While uninsured patients do have more options, a majority of Moss’s patients have significant transportation issues, Dulaney noted. The clinic’s location along the Fredericksburg Regional Transit bus line (F4 and F5 lines) increases access to care, and the holistic nature of Moss’s offerings helps patients navigate a medical system that can present more offshoots than a highway interchange.
“We’re still that comprehensive hub that gets patients where they need to be,” Foster-Jackson said.
Footing the bill
Dulaney suspects that MWHC doesn’t actually want to run a free clinic; rather, she said, Moss is desirable for its location.
Under new rules developed by the Centers for Medicare and Medicaid Services after the passing of the Bipartisan Budget Act of 2015, hospitals can bill at a higher Medicare reimbursement rate for facilities within 250 yards of the main campus.
Facilities that fit that definition — like Moss or Kids’ Station, where MWHC plans to build a 24,500 square-foot clinic — “will have a significant financial impact for hospitals, particularly those that are actively planning for an off-campus department,” reads an explainer on the website of ECG Consultants, which works with major healthcare providers.
“It’s definitely a factor, as it is with every hospital,” Fletcher said of the enhanced reimbursement rates. “One of the things to understand is that the payments we receive from Medicare or Medicaid don’t even cover the cost of care.”
Dulaney was more blunt: “If they can have our whole first floor for whatever purpose, that would be a money-making venture for them,” she said.
An uncertain prognosis
Healthcare providers at Moss are aware of the existential crisis facing their workplace, even if they manage to conceal their concern beneath scrubs.

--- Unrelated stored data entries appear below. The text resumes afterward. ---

(* ===== verification/Config.v ===== *)
(** * Config: configuration and the logger in a context

    Models [pkg/shared/config/config.go] and [pkg/shared/logging/logging.go].
    Viper and zap are parameters: a [*viper.Viper] is a value that each call
    on it replaces. *)

From S2P Require Import Prelude GoInt GoStrings GoValues.
#[local] Open Scope string_scope.
#[local] Open Scope outcome_scope.

Module config.

Record ServerConfig := mkServerConfig { Addr : string }.
Record DatabaseConfig := mkDatabaseConfig { DatabaseURL : string }.
Record RedisConfig := mkRedisConfig { RedisURL : string }.
Record AuthConfig := mkAuthConfig { JWTSecret : string }.
Record LoggingConfig := mkLoggingConfig { Level : string }.

Record Config := mkConfig {
  AppName : string; Server : ServerConfig; Database : DatabaseConfig;
  Redis : RedisConfig; Auth : AuthConfig; Logging : LoggingConfig }.

(** [github.com/spf13/viper]; [viper_global] is the instance behind the
    functions of the package. *)
Class ViperLib := {
  Viper : Type;
  viper_New : Viper;
  viper_global : Viper;
  GetString : Viper → string → string;
  SetConfigName : string → Viper → Viper;
  SetConfigType : string → Viper → Viper;
  AddConfigPath : string → Viper → Viper;
  SetEnvPrefix : string → Viper → Viper;
  AutomaticEnv : Viper → Viper;
  ReadInConfig : Viper → outcome Viper;
  Unmarshal : Viper → outcome Config;
}.

(** The documentation of [Get] and its variants: a key that nothing has
    defined gives the zero value.  The program sets no value, default, flag,
    variable or file on the global instance. *)
Class ViperLaws (V : ViperLib) : Prop := {
  viper_undefined key : GetString viper_global key = "";
}.

Section Load.
Context {V : ViperLib}.

Definition load_env (env serviceName : string) : outcome Config :=
  let v := SetConfigName env viper_New in
  let v := AddConfigPath "configs" (SetConfigType "yaml" v) in
  let v := AutomaticEnv (SetEnvPrefix serviceName v) in
  try v := with_context "read config" (ReadInConfig v) in
  try cfg := with_context "unmarshal config" (Unmarshal v) in
  if String.eqb (Addr (Server cfg)) ""
  then Ok (mkConfig (AppName cfg) (mkServerConfig ":8080") (Database cfg) (Redis cfg) (Auth cfg) (Logging cfg))
  else Ok cfg.

Definition Load (serviceName : string) : outcome Config :=
  let env := GetString viper_global "APP_ENV" in
  load_env (if String.eqb env "" then "dev" else env) serviceName.

(** A configuration always has an address to listen on, and nothing else is
    made up. *)
Theorem Load_address service cfg :
  Load service = Ok cfg →
  Addr (Server cfg) ≠ "" ∧
  ∃ v read, Unmarshal v = Ok read ∧
    Database cfg = Database read ∧ Redis cfg = Redis read ∧ Auth cfg = Auth read ∧
    Addr (Server cfg) = (if String.eqb (Addr (Server read)) "" then ":8080" else Addr (Server read)).
Proof.
  unfold Load, load_env. intros H. apply obind_Ok_inv in H as (v & _ & H).
  apply obind_Ok_inv in H as (read & Hu & H). apply with_context_Ok in Hu.
  destruct (String.eqb_spec (Addr (Server read)) "") as [E|E]; injection H as <-.
  - split; [done|]. exists v, read. rewrite E. by split_and!.
  - split; [done|]. exists v, read. apply String.eqb_neq in E. rewrite E. by split_and!.
Qed.

(** Every process reads the configuration of the environment named dev: the
    variable APP_ENV is asked of an instance that never looks at the
    environment. *)
Theorem Load_reads_dev {L : ViperLaws V} service : Load service = load_env "dev" service.
Proof. unfold Load. by rewrite viper_undefined. Qed.

(** What cannot be read or decoded is an error with its reason. *)
Lemma Load_read_error service e :
  ReadInConfig (AutomaticEnv (SetEnvPrefix service (AddConfigPath "configs" (SetConfigType "yaml"
    (SetConfigName (if String.eqb (GetString viper_global "APP_ENV") "" then "dev"
                    else GetString viper_global "APP_ENV") viper_New))))) = Err e →
  Load service = Err (wrapf "read config" e).
Proof. intros H. unfold Load, load_env. by rewrite H. Qed.

End Load.
End config.

(** ** Loggers in a context *)

Module logging.

Class ZapLib := { Logger : Type; NewNop : Logger; Build : outcome Logger }.

(** A key is its type and its value; [loggerKey{}] has a type of its own. *)
Inductive Key := loggerKey | stringKey (name : string).
#[export] Instance Key_eq_dec : EqDecision Key.
Proof. solve_decision. Defined.
#[export] Instance Key_countable : Countable Key.
Proof.
  refine (inj_countable' (λ k, match k with loggerKey => None | stringKey n => Some n end)
    (λ o, match o with None => loggerKey | Some n => stringKey n end) _).
  by intros [].
Defined.

Section Logging.
Context {Z : ZapLib}.

(** Values are of any type; a [*zap.Logger] may be nil. *)
Inductive Value := loggerValue (l : option Logger) | otherValue (s : string).
Definition Context : Type := gmap Key Value.

Definition NewLogger : outcome Logger := Build.

Definition WithLogger (ctx : Context) (l : option Logger) : Context := <[loggerKey := loggerValue l]> ctx.

Definition FromContext (ctx : option Context) : Logger :=
  match ctx with
  | None => NewNop
  | Some c =>
      match c !! loggerKey with
      | Some (loggerValue (Some l)) => l
      | _ => NewNop
      end
  end.

(** A context gives back the last logger it was given, whatever else it
    carries, and a usable one in every case. *)
Theorem FromContext_WithLogger ctx l key value :
  FromContext (Some (WithLogger ctx l)) = default NewNop l ∧
  FromContext (Some (<[stringKey key := value]> (WithLogger ctx l))) = default NewNop l ∧
  FromContext None = NewNop.
Proof.
  assert (H1 : WithLogger ctx l !! loggerKey = Some (loggerValue l)) by apply lookup_insert_eq.
  assert (H2 : (<[stringKey key := value]> (WithLogger ctx l) : Context) !! loggerKey = Some (loggerValue l))
    by (etrans; [by apply lookup_insert_ne|done]).
  unfold FromContext. rewrite H1, H2. by destruct l.
Qed.

End Logging.
End logging.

“I come in like Moss Clinic is going to be here forever, like I’m going to retire here,” Foster-Jackson said.
That won’t be possible unless something changes, however. Dulaney revealed that the MWHC board of trustees and Moss’s Board of Directors met on March 5 for what she hoped would be a productive conversation.
Neither Dulaney nor Fletcher would comment as to what was discussed at the meeting.
“What we want is the collaborative partnership with the hospital system that we have had until recently,” Dulaney said. “We really believe that working together is the way to do this.”
One potential solution floated by Dulaney is a scenario in which MWHC allows the clinic to operate in another of its properties, albeit farther from the main hospital campus. Regardless, Moss remains in dire need of a cash infusion.
Dulaney estimates that the clinic will need at least half a million dollars a year to supplement its other funding sources, which include the United Way and the state. According to the Form 990 filing, Moss received $975,353 in government grants in 2022.
But a true clean bill of health will likely require the sort of groundswell that preceded the first capital campaign nearly two decades ago.
“The little bit of solace that we have is that, yes it was 20 years ago, but this community did raise 10 million for this organization,” Dulaney said.
Mary Washington Healthcare, an individual or organization central to this story, is a major donor to the Free Press. Donors do not influence newsroom operations.